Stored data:
===

(** The identity lookup of [Dyn]: the sentinel on a cart without items, an
    exception on any other, from [to_dict] or from the first read of
    [product_pk]. *)
Lemma dyn_index_cases (product : pyobject Product.t) (options : pyoptions)
    (c : Dyn.t) :
  Dyn.__index__ product options c
    = (match Dyn.items c with
       | [] => Ok (-1)
       | _ :: _ => Raise (dyn_lookup_error c)
       end, c).
Proof.
  unfold Dyn.__index__, dyn_lookup_error. monad_unfold.
  destruct c as [[| it l] s k]; [reflexivity |].
  unfold Dyn.cart_serializable, Dyn.items. cbn [Dyn._items_dict].
  destruct (traverse DynItem.to_dict (it :: l)) as [rs | e] eqn:E;
    [| reflexivity].
  simpl in E. destruct (DynItem.to_dict it) as [r | e'] eqn:Er;
    [| discriminate].
  destruct (traverse DynItem.to_dict l) as [rs' | e']; [| discriminate].
  injection E as <-. pose proof (dyn_to_dict_plain it r Er) as Hk.
  destruct r as [kd ppk opks q]. simpl in Hk. subst kd. reflexivity.
Qed.

Lemma dyn_update_session (c : Dyn.t) :
  Dyn.update_session c
    = match Dyn.cart_serializable c with
      | Ok v => (Ok tt, dyn_written_with v c)
      | Raise e => (Raise e, c)
      end.
Proof.
  unfold Dyn.update_session. monad_unfold.
  by destruct (Dyn.cart_serializable c).
Qed.

Lemma dyn_add_unfold (product : pyobject Product.t) (options : pyoptions)
    (quantity : pyval) (c : Dyn.t) :
  Dyn.add product options quantity c =
    match int quantity with
    | Raise e => (Raise e, c)
    | Ok q =>
        if q <? 1 then (Raise ValueError, c)
        else
          match Dyn.items c with
          | [] =>
              Dyn.update_session
                (Dyn.append (DynItem.mk product options q) c)
          | _ :: _ => (Raise (dyn_lookup_error c), c)
          end
    end.
Proof.
  unfold Dyn.add. unfold bind at 1. unfold lift at 1.
  destruct (int quantity) as [q | e]; [| reflexivity].
  destruct (q <? 1); [reflexivity |].
  unfold bind at 1. rewrite dyn_index_cases.
  by destruct (Dyn.items c).
Qed.
(** * Food-pantry repository engine: data model, operations, store and reports

    A shallow embedding of the client-side repository
    (RepositoryProvider and its helpers) and of the date-range
    report of ReportsPage, followed by the properties checked against it.

    Conventions of the embedding.
    - JavaScript strings are [string]s: a string is the sequence of its
      code units, each below 256 (the Latin-1 range); strings holding
      other code units are not represented.  [<] and [>] on strings are
      the code-unit lexicographic order [String.ltb].
    - [quantity], [reorderThreshold] and [visitWarningDays] are integers
      ([Z]); weights, values and coordinates are rationals ([Q]), always
      compared with Leibniz equality.  NaN and the infinities are not
      represented.
    - [new Date().toISOString()] and [uuid()] read the environment: every
      operation takes the values it reads there as extra arguments.
    - A property that may be [undefined] at run time is an [option]; so is
      the [id] of an item or of a client, which an update can set to
      [undefined]. *)

From Stdlib Require Import ZArith QArith String Ascii List Bool Lia.
From stdpp Require Import base option list gmap strings fin_maps pretty.
Import ListNotations.

Local Open Scope Z_scope.
Local Open Scope string_scope.
Local Open Scope list_scope.

(** ** JavaScript helpers *)

(** One property of an object literal typed [Partial<T>]: absent, or present
    and holding either a value or [undefined]. *)
Inductive property (A : Type) : Type :=
| Absent
| Given (v : option A).
Arguments Absent {A}.
Arguments Given {A} v.

(** [partial.k]: reading an absent property gives [undefined]. *)
Definition read {A} (p : property A) : option A :=
  match p with Absent => None | Given v => v end.

(** [{...existing, ...partial}] at one property that may hold [undefined]. *)
Definition spread {A} (old : option A) (p : property A) : option A :=
  match p with Absent => old | Given v => v end.

(** The same at a property which, when present, holds a value. *)
Definition spread_def {A} (old : A) (p : option A) : A :=
  match p with None => old | Some v => v end.

(** [a ?? b]. *)
Definition nullish {A} (a : option A) (b : A) : A :=
  match a with Some v => v | None => b end.

(** Truthiness of a string-or-undefined: defined and not empty. *)
Definition truthy (s : option string) : bool :=
  match s with
  | Some EmptyString => false
  | Some _ => true
  | None => false
  end.

(** The white space and line terminators that [trim] strips, among the code
    units represented: TAB, LF, VT, FF, CR, SPACE and NO-BREAK SPACE. *)
Definition is_space (c : ascii) : bool :=
  let n := nat_of_ascii c in
  ((9 <=? n)%nat && (n <=? 13)%nat) || (n =? 32)%nat || (n =? 160)%nat.

Fixpoint trim_start (s : string) : string :=
  match s with
  | EmptyString => EmptyString
  | String c r => if is_space c then trim_start r else s
  end.

Fixpoint trim_end (s : string) : string :=
  match s with
  | EmptyString => EmptyString
  | String c r =>
      match trim_end r with
      | EmptyString => if is_space c then EmptyString else String c EmptyString
      | r' => String c r'
      end
  end.

(** [s.trim()]. *)
Definition trim (s : string) : string := trim_end (trim_start s).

===

Task details: Determine how many lines of the data include the word "then". Reply with the count and no other text.

Your response: 3